Senators News: November 20th

-Ottawa lost again last night (5-2 to Philadelphia, here’s the boxscore).  The Sens rallied from an early 2-0 deficit only to give up two quick goals after their own third was called off upon video review (the final goal was into an empty net).  As seems the norm this season, about half of the lineup showed up for the game, which wasn’t quite enough to beat the Flyers.

-The Sens face Minnesota (13-5-4) tonight; the Wild are coming off a 6-2 drubbing at the hands of Montreal.

-I would love to see someone explore what Paul MacLean thinks he’s achieving with the lamentable Greening-Smith-Neil line as well as why he plays Eric Gryba as much as he does.  I’d like to think it’s more sophisticated than the obvious (“big & physical”)–MacLean and his coaching staff are pretty savvy people–is it simply a matter of there’s no better option or does he think he’s achieving something that’s alluding me?

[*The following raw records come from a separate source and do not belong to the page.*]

Lemma stable_panic {X : Type} (msg : string) :
  stable R (panic msg : Prog X).
Proof. intros t w. cbn. reflexivity. Qed.

Lemma stable_liftRes {X : Type} (r : Res X) : stable R (liftRes r).
Proof. intros t w. cbn. reflexivity. Qed.

Lemma stable_getTable : stable R getTable.
Proof. intros t w. cbn. reflexivity. Qed.

Lemma stable_GetFeatures : stable R GetFeatures.
Proof. intros t w. cbn. reflexivity. Qed.

Lemma stable_bind {X Y : Type} (c : Prog X) (k : X -> Prog Y) :
  stable R c -> (forall x, stable R (k x)) -> stable R (c ≫= k).
Proof.
  intros Hc Hk t w. rewrite run_bind.
  specialize (Hc t w). destruct (c t w) as [[[x|msg] t1] w1]; cbn in Hc.
  - etransitivity; [exact Hc | apply Hk].
  - exact Hc.
Qed.

End Stable.

End ProgFacts.

(** Running the primitives of a method. *)
Ltac run_prims :=
  cbn [RefreshFeatures emit timeNow modTable getTable putTable GetFeatures
       liftRes panic mret prog_ret nftList nftRun onStillAlive timeSleep
       clock ticks kernelReads reads kernelRuns runs detected refreshes
       trace].

(** Inversion of a run of a primitive. *)
Ltac prim_inv E :=
  cbv [RefreshFeatures emit timeNow modTable getTable putTable GetFeatures
       liftRes panic mret prog_ret mbind prog_bind nftList nftRun
       onStillAlive timeSleep]
    in E;
  first [discriminate E | injection E; clear E; intros; subst].

(** ** Reading the dataplane changes one field *)
Section ReadFacts.
Context {F M A : Type} `{!MatchCriteria M} `{!Action F A} `{!Hasher}
  `{!Regexp}.

#[local] Abbreviation State := (Table M A * World F)%type.

#[local] Instance onlyPeakReadTime_preorder :
  PreOrder (onlyPeakReadTime F M A).
Proof.
  split.
  - intros [t w]. exists (peakNftablesReadTime t). destruct t; reflexivity.
  - intros [t1 w1] [t2 w2] [t3 w3] [v Hv] [v' Hv']. cbn in *.
    exists v'. rewrite Hv', Hv. reflexivity.
Qed.

Lemma attempt_onlyPeakReadTime :
  stable (onlyPeakReadTime F M A) attemptToGetHashesAndRulesFromDataplane.
Proof. intros t w. eexists. reflexivity. Qed.

Lemma emit_onlyPeakReadTime (e : Event) :
  stable (onlyPeakReadTime F M A) (emit e).
Proof.
  intros t w. exists (peakNftablesReadTime t). destruct t; reflexivity.
Qed.

Lemma getHashesAndRulesLoop_onlyPeakReadTime (retries : nat)
    (retryDelay : Z) :
  stable (onlyPeakReadTime F M A) (getHashesAndRulesLoop retries retryDelay).
Proof.
  revert retryDelay. induction retries as [|retries IH]; intros retryDelay;
    cbn [getHashesAndRulesLoop];
    (apply stable_bind; [apply _ | apply emit_onlyPeakReadTime | intros _]);
    (apply stable_bind;
       [apply _ | apply attempt_onlyPeakReadTime | intros [hr|]]);
    try (apply stable_ret; apply _).
  - apply stable_panic; apply _.
  - apply stable_bind; [apply _ | apply emit_onlyPeakReadTime | intros _].
    apply IH.
Qed.

Lemma getHashesAndRulesFromDataplane_onlyPeakReadTime :
  stable (onlyPeakReadTime F M A) getHashesAndRulesFromDataplane.
Proof. apply getHashesAndRulesLoop_onlyPeakReadTime. Qed.

(** The read returns what the kernel lists when the first listing
    succeeds. *)
Lemma getHashesAndRulesFromDataplane_first_read (t : Table M A)
    (w : World F) chains hashesAndRules :
  kernelReads w (reads w) = Listed chains ->
  hashesAndRulesOf (hashCommentPrefix t) chains ∅ ∅ = Some hashesAndRules ->
  (getHashesAndRulesFromDataplane t w).1.1 = Val hashesAndRules.
Proof.
  intros Hread Hlisted.
  unfold getHashesAndRulesFromDataplane. cbn [getHashesAndRulesLoop].
  unfold attemptToGetHashesAndRulesFromDataplane.
  do 7 (rewrite run_bind; run_prims).
  rewrite Hread, Hlisted. reflexivity.
Qed.

Lemma presentRules_spec (observed hashes : list string) (i : nat)
    (rules present : list (Rule M A)) :
  List.length hashes = (i + List.length rules)%nat ->
  presentRules (list_to_set observed) hashes i rules present
  = Val (present ++ presentAmong observed rules (drop i hashes))%list.
Proof.
  revert i present. induction rules as [|r rules IH]; intros i present Hlen.
  - cbn. unfold presentAmong. cbn. rewrite app_nil_r. reflexivity.
  - cbn [presentRules List.length] in *.
    destruct (lookup_lt_is_Some_2 hashes i) as [h Hh]; [lia |].
    unfold index. rewrite Hh. cbn [mbind res_bind].
    rewrite IH by lia.
    rewrite (drop_S _ _ _ Hh). unfold presentAmong. cbn [zip zip_with].
    destruct (decide (h ∈ observed)) as [Hin|Hout].
    + rewrite bool_decide_eq_true_2 by (apply elem_of_list_to_set; exact Hin).
      rewrite filter_cons_True by exact Hin.
      cbn [fmap list_fmap fst]. rewrite <- app_assoc. reflexivity.
    + rewrite bool_decide_eq_false_2
        by (rewrite elem_of_list_to_set; exact Hout).
      rewrite filter_cons_False by exact Hout. reflexivity.
Qed.

(** C9: [CheckRulesPresent] reads the dataplane once (with the retries of
    the read) and does nothing else to the table or the world. The caches
    of the desired and of the observed state, the dirty sets,
    [inSyncWithDataPlane] and [lastReadTime] are as before. It panics
    exactly when the read does; otherwise it returns the input rules whose
    hash is among the hashes observed in the chain, in input order. *)
Theorem CheckRulesPresent_frame_and_result (chain : string)
    (rules : list (Rule M A)) (t : Table M A) (w : World F) :
  let '(read, t1, w1) := getHashesAndRulesFromDataplane t w in
  let '(r, t', w') := CheckRulesPresent chain rules t w in
  t' = t1 /\ w' = w1
  /\ chainNameToChain t' = chainNameToChain t
  /\ chainToInsertedRules t' = chainToInsertedRules t
  /\ chainToAppendedRules t' = chainToAppendedRules t
  /\ chainRefCounts t' = chainRefCounts t
  /\ dirtyChains t' = dirtyChains t
  /\ dirtyInsertAppend t' = dirtyInsertAppend t
  /\ chainToDataplaneHashes t' = chainToDataplaneHashes t
  /\ chainToFullRules t' = chainToFullRules t
  /\ inSyncWithDataPlane t' = inSyncWithDataPlane t
  /\ lastReadTime t' = lastReadTime t
  /\ r = match read with
         | Val (dpHashes, _) =>
             Val (presentAmong (default [] (dpHashes !! chain)) rules
                    (CalculateRuleHashes chain rules
                       (detected w (refreshes w))))
         | Panic msg => Panic msg
         end.
Proof.
  pose proof (getHashesAndRulesFromDataplane_onlyPeakReadTime t w) as Hframe.
  unfold CheckRulesPresent. rewrite run_bind. cbn [GetFeatures].
  rewrite run_bind.
  destruct (getHashesAndRulesFromDataplane t w) as [[read t1] w1].
  destruct Hframe as [v Hv]. cbn in Hv. subst t1.
  destruct read as [[dpHashes dpRules]|msg].
  - cbn [liftRes].
    rewrite presentRules_spec
      by (rewrite length_CalculateRuleHashes; reflexivity).
    cbn [drop app]. repeat split.
  - repeat split.
Qed.

End ReadFacts.

(** ** The trace of [Apply] *)
Section TraceFacts.
Context {F M A : Type} `{!MatchCriteria M} `{!Action F A} `{!Hasher}
  `{!Regexp}.

#[local] Abbreviation State := (Table M A * World F)%type.

#[local] Instance quietly_preorder :
  PreOrder (quietly F M A).
Proof.
  split.
  - intros [t w]. exists []. split; [symmetry; apply app_nil_r | constructor].
  - intros [t1 w1] [t2 w2] [t3 w3] [n1 [E1 Q1]] [n2 [E2 Q2]]. cbn in *.
    exists (n1 ++ n2)%list. cbn. split.
    + rewrite E2, E1, app_assoc. reflexivity.
    + apply Forall_app. split; assumption.
Qed.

Darren M tries to put his finger on the team’s struggles:

So where did the Senators go wrong? After all, they gained a bunch of healthy bodies, and the losses of Alfredsson and Silfverberg were offset by Bobby Ryan and Clarke MacArthur, who have been two of Ottawa’s best players so far. The loss of Peter Regin was offset by, well, the fact that it was just Peter Regin. Realistically, the biggest holes left unfilled were those of Sergei Gonchar and Andre Benoit, but Benoit was rarely used and the return of Erik Karlsson, even on one leg, should have made up for the loss. Yet something’s different than last year: this year’s team is terrible.

Darren’s conclusion is that:

The very simple problem facing the Senators is that they are shooting less than other teams and being shot on more than other teams. This is the difference between good clubs and bad ones, hence last year’s club was a good team and this year’s is a bad one.

That’s definitely a key factor, but I’d bring up three more (one of which Darren touches on): regression of the goaltending (not a significant one, but a slight drop from the insane performance from last season), not being taken seriously for part of last season (a rebuilding team), along with a reminder that the Sens did not have to play Western teams–something they (and the rest of the East) have struggled with.

Varada reminds us that the Sens have given up the first goal in 70% of their games–needless to say, the percentage of NHL teams who win after scoring first is absurdly high.  He also points out that the players the Sens might like to move aren’t particularly tempting to anyone.

-I think the clock on Derek Grant may be nearing midnight; the main asset he brought to the team was his faceoff acumen, but he’s struggled badly three of the last four games and it may be enough for him to be returned to Binghamton in exchange for someone else (perhaps the return of Jean-Gabriel Pageau).

-Trade rumours continue to swirl as we’ve migrated from Nikitia Nikitin, to Anton Stralman, to Martin Havlat (he of the no-move clause and giant salary), and now Michael Del Zotto.  Putting aside the relative merits of all these players, who are the Sens going to give up for them?  The assets to be sent remain unstated (and as Bob McKenzie pointed out on TSN 1200 last night, given Ottawa’s internal budget it would have to be a dollar-for-dollar trade–very much like the 05-06 season when the cap was introduced).  Is anyone a little gun-shy at acquiring depth defenseman from the Rangers (Matt Gilroy anyone?).  Regardless, I don’t think there’s any trade that serves the organisation long-term that’s worth making–it’s better to suffer through the growth of a young blueline.

-Here’s my look at the Sens at the twenty-game mark.

Peter Morrow writes about the Sens prospects and despite some errors (Andre Petersson is 23, not 24, David Dziurzynski plays the wing, not center, etc), but he does a decent job describing them all.

-I wonder what’s in the water for Nashville and Anaheim’s European goalie scouts?  The Predators Marek Mazanec (a sixth-round pick in 2012 who didn’t make my (or really anyone’s) 2012 draft predictions, Central Scouting had him tenth among European goaltenders the previous year), has been phenomenal in his rookie season, and there’s little need to dwell on Anaheim’s fantastic crop of goaltenders (including some of the best undrafted free agent signings in the NHL).  Goaltending is the hardest position to predict, but clearly these are two organisations who seem to have figured it out.